(Washington) La plupart des juges de la Cour suprême américaine se sont montrés lundi peu enclins à empêcher le pouvoir exécutif d’intervenir auprès des réseaux sociaux pour obtenir le retrait de contenus qu’il estime problématiques, notamment en matière sanitaire.

Les neuf juges ont examiné la décision d’une cour d’appel ultraconservatrice limitant les contacts entre la Maison-Blanche ainsi que des agences fédérales, dont les autorités sanitaires et le FBI, et les géants de l’internet, au nom du Premier amendement de la Constitution qui garantit la liberté d’expression.

Cette décision, suspendue par la Cour suprême jusqu’à nouvel ordre, leur enjoignait de s’abstenir de « faire pression » sur ces entreprises ou de les « encourager significativement » à retirer des contenus taxés par l’administration du président démocrate Joe Biden de désinformation sur la vaccination contre la COVID-19 ou les résultats des élections.

« Cette affaire devrait porter sur la distinction fondamentale entre la persuasion et la coercition », a plaidé Brian Fletcher, pour le département de la Justice.

Il a invité les juges à réaffirmer que le discours des autorités ne « franchit la ligne de la coercition que s’il comporte objectivement une menace d’action hostile » de la part de l’administration.

Le président de la Cour à majorité conservatrice, John Roberts, a observé que le gouvernement fédéral n’était « pas monolithique » et qu’un désaccord avec une agence n’impliquerait pas forcément de retombées négatives pour le réseau social concerné.

« Cela dilue le concept de coercition, n’est-ce pas », a-t-il objecté à Benjamin Aguinaga, conseiller juridique de Louisiane, un des deux États dirigés par des républicains, avec le Missouri, à l’origine de la plainte.

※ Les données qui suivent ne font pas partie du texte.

Lemma count_char_app c a b : count_char c (a +:+ b) = count_char c a + count_char c b.
Proof.
  induction a as [|x a IH]; [reflexivity|].
  rewrite append_cons. cbn [count_char]. rewrite IH. lia.
Qed.

Lemma string_drop_app a b : string_drop (String.length a) (a +:+ b) = b.
Proof. induction a as [|x a IH]; [destruct b; reflexivity|]. exact IH. Qed.

Lemma replace_unfold pat rep s :
  replace pat rep s =
    if String.prefix pat s then rep +:+ string_drop (String.length pat) s
    else match s with
         | "" => ""
         | String c s' => String c (replace pat rep s')
         end.
Proof. destruct s; reflexivity. Qed.

Lemma replace_at_start pat rep s : replace pat rep (pat +:+ s) = rep +:+ s.
Proof. rewrite replace_unfold, prefix_app, string_drop_app. reflexivity. Qed.

(** X1: a URL made of the host prefix, an owner and a name without slash
    is put in the query, with exactly that owner and that name, whatever
    else the two contain. *)
Theorem canonical_url_is_queried idx s owner name :
  count_char "/" owner = 0 ->
  count_char "/" name = 0 ->
  build_query idx (mkRepository s (JStr (host_prefix +:+ owner +:+ "/" +:+ name)))
    = Ok (Some (query_line idx owner name)).
Proof.
  intros Ho Hn. rewrite build_query_line. unfold url_parts.
  change "https://github.com/" with host_prefix.
  rewrite replace_at_start, append_nil.
  change (owner +:+ "/" +:+ name) with (owner +:+ String "/" name).
  rewrite split_app_sep by exact Ho. rewrite split_no_sep by exact Hn. reflexivity.
Qed.

Lemma canonical_url_is_queried_witness :
  build_query 3 (mkRepository "foo" (JStr (host_prefix +:+ "acme" +:+ "/" +:+ "foo.js")))
    = Ok (Some (query_line 3 "acme" "foo.js")).
Proof. apply (canonical_url_is_queried 3 "foo" "acme" "foo.js"); reflexivity. Defined.

(** X2: a descriptor is in the query exactly when one slash is left in its
    URL once the first occurrence of the host prefix is removed.  So a URL
    that goes on after the name (a trailing slash, a further path segment)
    is left out, and its descriptor gets no count from the service. *)
Theorem included_iff_one_slash idx s u :
  (included idx (mkRepository s (JStr u)) = true <->
     count_char "/" (replace host_prefix "" u) = 1) /\
  (forall owner name rest,
     build_query idx
       (mkRepository s (JStr (host_prefix +:+ owner +:+ "/" +:+ name +:+ "/" +:+ rest)))
       = Ok None).
Proof.
  split.
  - unfold included. rewrite build_query_line.
    pose proof (split_length "/" (replace host_prefix "" u)) as Hlen.
    unfold url_parts. change "https://github.com/" with host_prefix.
    destruct (split "/" (replace host_prefix "" u)) as [|a [|b [|c l]]];
      cbn [length] in Hlen; split; intros H; try discriminate; try reflexivity; lia.
  - intros owner name rest. rewrite build_query_line.
    pose proof (split_length "/"
      (replace host_prefix "" (host_prefix +:+ owner +:+ "/" +:+ name +:+ "/" +:+ rest)))
      as Hlen.
    rewrite replace_at_start, append_nil in Hlen.
    rewrite !count_char_app in Hlen. cbn [count_char Ascii.eqb Bool.eqb] in Hlen.
    unfold url_parts. change "https://github.com/" with host_prefix.
    rewrite replace_at_start, append_nil.
    destruct (split "/" (owner +:+ "/" +:+ name +:+ "/" +:+ rest)) as [|a [|b [|c l]]];
      cbn [length] in Hlen; try reflexivity; lia.
Qed.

Les dénonciations de « censure gouvernementale » du représentant des plaignants ont rencontré peu d’écho parmi les juges, à l’exception du conservateur Samuel Alito, qui s’est inquiété d’un « harcèlement constant de Facebook et d’autres réseaux » de la part de la Maison-Blanche et d’autres responsables fédéraux.

Plusieurs de ses collègues, indépendamment de leur orientation, se sont plutôt alarmés des conséquences d’une décision qui interdirait au gouvernement de demander la suppression de publications dangereuses pour les mineurs ou pour la sécurité nationale.

« Punir »

La Cour a ensuite entendu les arguments dans un dossier connexe opposant le puissant lobby américain des armes, la National Rifle Association (NRA), aux autorités de l’État de New York.

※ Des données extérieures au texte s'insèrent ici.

(** * gokart.target: targets, archive-packaged models and the chunked
      data-frame serializer

    A shallow embedding of [gokart/target.py] and the properties of its
    persistence layer.  Python values are modelled by inductive types,
    the file system by finite maps, and every function that can raise or
    that writes to storage by a state-and-exception monad. *)

From Stdlib Require Import ZArith Ascii String List Lia.
From stdpp Require Import base tactics option list gmap strings pretty sorting.

Local Open Scope Z_scope.

(** ** Python strings and [os.path] *)

Module Str.

(** [s[:n]] *)
Fixpoint take (n : nat) (s : string) : string :=
  match n, s with
  | S n', String a s' => String a (take n' s')
  | _, _ => ""
  end.

(** [s[n:]] *)
Fixpoint drop (n : nat) (s : string) : string :=
  match n, s with
  | S n', String _ s' => drop n' s'
  | _, _ => s
  end.

(** [s.rfind(c)]: the highest index holding [c], or [-1]. *)
Fixpoint rfind_from (c : ascii) (s : string) (i found : Z) : Z :=
  match s with
  | "" => found
  | String a s' => rfind_from c s' (i + 1) (if Ascii.eqb a c then i else found)
  end.

Definition rfind (c : ascii) (s : string) : Z := rfind_from c s 0 (-1).

(** [s[i:i+1]], the empty string when [i] is out of range. *)
Definition at_index (s : string) (i : Z) : string :=
  take 1 (drop (Z.to_nat i) s).

(** [s.startswith(p)] *)
Definition startswith (s p : string) : bool := String.prefix p s.

(** [s.endswith(p)] *)
Definition endswith (s p : string) : bool :=
  (String.length p <=? String.length s)%nat
  && String.eqb (drop (String.length s - String.length p) s) p.

(** [c in s] for a character. *)
Fixpoint mem (c : ascii) (s : string) : bool :=
  match s with
  | "" => false
  | String a s' => Ascii.eqb a c || mem c s'
  end.

End Str.

Module os_path.

Definition sep : ascii := "/"%char.
Definition extsep : ascii := "."%char.

(** The [while filenameIndex < dotIndex] loop of [genericpath._splitext]:
    [true] when a character other than the extension separator stands
    between the last separator and the last dot. *)
Fixpoint has_name_before_dot (fuel : nat) (p : string) (filenameIndex dotIndex : Z) : bool :=
  match fuel with
  | O => false
  | S fuel' =>
      if filenameIndex <? dotIndex then
        if negb (String.eqb (Str.at_index p filenameIndex) (String extsep ""))
        then true
        else has_name_before_dot fuel' p (filenameIndex + 1) dotIndex
      else false
  end.

(** [os.path.splitext] (posix flavour: separator [/], no alternative
    separator). *)
Definition splitext (p : string) : string * string :=
  let sepIndex := Str.rfind sep p in
  let dotIndex := Str.rfind extsep p in
  if (sepIndex <? dotIndex)
     && has_name_before_dot (String.length p) p (sepIndex + 1) dotIndex
  then (Str.take (Z.to_nat dotIndex) p, Str.drop (Z.to_nat dotIndex) p)
  else (p, "").

(** [os.path.join(a, b)] (posix flavour). *)
Definition join (a b : string) : string :=
  if Str.startswith b (String sep "") then b
  else if String.eqb a "" || Str.endswith a (String sep "") then a +:+ b
  else a +:+ String sep "" +:+ b.

End os_path.

(** An extension as [os.path.splitext] splits it off: nothing, or a dot
    followed by characters that are neither a dot nor a separator. *)
Definition is_extension (ext : string) : Prop :=
  ext = "" ∨ ∃ e, ext = String os_path.extsep e
                  ∧ Str.mem os_path.extsep e = false
                  ∧ Str.mem os_path.sep e = false.

(** ** Python exceptions and effects *)

Module Py.

(** The exceptions that the modelled code and its libraries raise. *)
Inductive Error : Type :=
| ValueError
| IndexError
| ZeroDivisionError
| TypeError
| FileNotFoundError
| FileExistsError
| InvalidIndexError
| UnpicklingError
| ConfigurationError
| UserError (msg : string).

Inductive Result (A : Type) : Type :=
| Ok (a : A)
| Raise (e : Error).
Arguments Ok {A} a.
Arguments Raise {A} e.

Definition is_ok {A} (r : Result A) : bool :=
  match r with Ok _ => true | Raise _ => false end.

(** A computation over a store [S]: it always leaves a store behind,
    also when it raises (whatever was written before the exception
    stays written). *)
Definition M (S A : Type) : Type := S → S * Result A.

Definition ret {S A} (a : A) : M S A := λ s, (s, Ok a).
Definition raise {S A} (e : Error) : M S A := λ s, (s, Raise e).
Definition bind {S A B} (m : M S A) (k : A → M S B) : M S B :=
  λ s, match m s with
       | (s', Ok a) => k a s'
       | (s', Raise e) => (s', Raise e)
       end.
Definition lift {S A} (r : Result A) : M S A := λ s, (s, r).
Definition gets {S A} (f : S → A) : M S A := λ s, (s, Ok (f s)).
Definition modify {S} (f : S → S) : M S unit := λ s, (f s, Ok tt).

(** [for x in l: body(x)] *)
Fixpoint for_each {S A} (l : list A) (body : A → M S unit) : M S unit :=
  match l with
  | [] => ret tt
  | x :: l' => bind (body x) (λ _, for_each l' body)
  end.

(** [[f(x) for x in l]] for an [f] that only reads. *)
Fixpoint comprehension {A B} (f : A → Result B) (l : list A) : Result (list B) :=
  match l with
  | [] => Ok []
  | x :: l' =>
      match f x with
      | Ok y => match comprehension f l' with
                | Ok ys => Ok (y :: ys)
                | Raise e => Raise e
                end
      | Raise e => Raise e
      end
  end.

(** [list(enumerate(l))] *)
Definition enumerate {A} (l : list A) : list (nat * A) := zip (seq 0 (length l)) l.

(** [a // b] on integers. *)
Definition floordiv (a b : Z) : Result Z :=
  if b =? 0 then Raise ZeroDivisionError else Ok (a / b).

(** [l[0]] and [l[-1]] on a sequence. *)
Definition first {A} (l : list A) : Result A :=
  match l with [] => Raise IndexError | x :: _ => Ok x end.
Definition final {A} (l : list A) : Result A :=
  match last l with None => Raise IndexError | Some x => Ok x end.

End Py.

Notation "'do' x <- m ; k" := (Py.bind m (λ x, k))
  (at level 10, x name, m at level 99, k at level 200).
Notation "'do' ' p <- m ; k" := (Py.bind m (λ x, match x with p => k end))
  (at level 10, p pattern, m at level 99, k at level 200).
Notation "m ;; k" := (Py.bind m (λ _, k))
  (at level 100, k at level 200, right associativity).

(** ** numpy and pandas, as far as the serializer uses them *)

Module np.

(** [np.array_split(ary, sections)] for an integer [sections]: the
    first [len % sections] pieces have [len // sections + 1] elements,
    the others [len // sections]; a number of sections that is not
    positive is a [ValueError]. *)
Definition array_split {A} (ary : list A) (sections : Z) : Py.Result (list (list A)) :=
  if sections <=? 0 then Py.Raise Py.ValueError
  else
    let Ntotal := length ary in
    let Nsections := Z.to_nat sections in
    let Neach_section := (Ntotal / Nsections)%nat in
    let extras := (Ntotal mod Nsections)%nat in
    let section_sizes :=
      replicate extras (S Neach_section)
      ++ replicate (Nsections - extras) Neach_section in
    Py.Ok (reshape section_sizes ary).

End np.

Module pd.

(** A cell holds a number or is missing ([NaN]). *)
Definition Cell : Type := option Z.

(** A data frame: column labels, the item size in bytes of the common
    dtype of [df.values], and the rows in order, each with its index
    label. *)
Record DataFrame : Type := mkDataFrame {
  columns : list string;
  itemsize : nat;
  rows : list (Z * list Cell)
}.

Global Instance DataFrame_eq_dec : EqDecision DataFrame.
Proof. solve_decision. Defined.

(** [df.shape[0]] *)
Definition nrows (df : DataFrame) : nat := length (rows df).

(** [df.empty]: some axis has length zero. *)
Definition empty (df : DataFrame) : bool :=
  match rows df, columns df with
  | [], _ | _, [] => true
  | _, _ => false
  end.

(** [df.values.nbytes] *)
Definition values_nbytes (df : DataFrame) : Z :=
  Z.of_nat (nrows df) * Z.of_nat (length (columns df)) * Z.of_nat (itemsize df).

(** [df.iloc[start:stop]] for positions [start], [stop] that are not
    negative. *)
Definition iloc (df : DataFrame) (start stop : nat) : DataFrame :=
  {| columns := columns df;
     itemsize := itemsize df;
     rows := take (stop - start) (drop start (rows df)) |}.

(** Position of a label in an index. *)
Fixpoint get_loc (c : string) (cols : list string) : option nat :=
  match cols with
  | [] => None
  | c' :: cols' => if String.eqb c' c then Some O else S <$> get_loc c cols'
  end.

(** A row of a frame with columns [cols], laid out on [target]; a
    column the frame does not have is missing. *)
Definition reindex (cols target : list string) (r : Z * list Cell) : Z * list Cell :=
  (r.1, (λ c, i ← get_loc c cols; mjoin (r.2 !! i)) <$> target).

(** Union of the column indexes in order of first appearance. *)
Definition union_indexes (objs : list DataFrame) : list string :=
  remove_dups (concat (columns <$> objs)).

(** [pd.concat(objs)] along the rows.  Frames with one and the same
    column index are stacked as they are; otherwise the columns are the
    union of all column indexes, which needs every index to be free of
    duplicates. *)
Definition concat (objs : list DataFrame) : Py.Result DataFrame :=
  match objs with
  | [] => Py.Raise Py.ValueError
  | df :: _ =>
      let wide := foldr Nat.max O (itemsize <$> objs) in
      if forallb (λ o, bool_decide (columns o = columns df)) objs then
        Py.Ok {| columns := columns df;
                 itemsize := wide;
                 rows := List.concat (rows <$> objs) |}
      else if forallb (λ o, bool_decide (NoDup (columns o))) objs then
        let cols := union_indexes objs in
        Py.Ok {| columns := cols;
                 itemsize := wide;
                 rows := List.concat ((λ o, reindex (columns o) cols <$> rows o) <$> objs) |}
      else Py.Raise Py.InvalidIndexError
  end.

End pd.

(** ** [LargeDataFrameProcessor] *)

Module LargeDataFrameProcessor.

(** The artifact directory [dir_path = os.path.dirname(file_path)]:
    its entries by name, each a pickled data frame.  A directory that
    does not exist and an empty one are the same state: [save] creates
    the directory with [os.makedirs(dir_path, exist_ok=True)], which
    leaves an existing directory as it is, and [glob] lists nothing in
    both. *)
Abbreviation Dir := (gmap string pd.DataFrame).

(** [df.to_pickle(os.path.join(dir_path, name))] *)
Definition to_pickle (df : pd.DataFrame) (name : string) : Py.M Dir unit :=
  Py.modify (λ d : Dir, <[name := df]> d).

(** [pd.read_pickle(os.path.join(dir_path, name))] *)
Definition read_pickle (d : Dir) (name : string) : Py.Result pd.DataFrame :=
  match d !! name with
  | Some df => Py.Ok df
  | None => Py.Raise Py.FileNotFoundError
  end.

(** [fnmatch(name, 'data_*.pkl')] *)
Definition is_fragment (name : string) : bool :=
  Str.startswith name "data_" && Str.endswith name ".pkl"
  && (9 <=? String.length name)%nat.

(** [f'data_{i}.pkl'] *)
Definition fragment_name (i : nat) : string := "data_" +:+ pretty i +:+ ".pkl".

Record t : Type := mk { max_byte : Z }.

(** [save(self, df, file_path)], on the directory of [file_path]. *)
Definition save (self : t) (df : pd.DataFrame) : Py.M Dir unit :=
  if pd.empty df then to_pickle df "data_0.pkl"
  else
    do q <- Py.lift (Py.floordiv (pd.values_nbytes df) (max_byte self));
    let split_size := q + 1 in
    do chunks <- Py.lift (np.array_split (seq 0 (pd.nrows df)) split_size);
    Py.for_each (Py.enumerate chunks) (λ '(i, idx),
      do lo <- Py.lift (Py.first idx);
      do hi <- Py.lift (Py.final idx);
      to_pickle (pd.iloc df lo (hi + 1)) (fragment_name i)).

Section Load.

La NRA leur reproche de lui avoir fait perdre « des millions de dollars » en dissuadant les compagnies d’assurances et les banques de traiter avec elle en raison du « risque pour leur image ».

À la suite de la tuerie de l’école secondaire de Parkland, en Floride, en février 2018, dans laquelle un ancien élève avait abattu 14 élèves et trois adultes en quelques minutes, une responsable de l’État de New York avait publiquement recommandé aux compagnies d’assurances et aux banques de se dissocier de la NRA.

« Ils ont encouragé les gens à punir la NRA précisément à cause, et uniquement à cause, de ses opinions politiques », a affirmé l’avocat du lobby, David Cole.

La décision de la Cour suprême dans ces deux dossiers n’est pas attendue avant plusieurs mois.

Dans une autre affaire, elle a énoncé la semaine dernière deux conditions pour que les publications d’un responsable sur ses réseaux sociaux personnels également utilisés pour diffuser des informations d’intérêt général relèvent de ses fonctions et non de sa vie privée.

Il s’agissait en l’occurrence d’un responsable municipal du Michigan qui avait bloqué un de ses administrés.

Dans une décision unanime, les juges ont statué que les publications sortaient de la sphère privée quand elles portent sur un domaine dans lequel le responsable a autorité et qu’il y invoque cette autorité.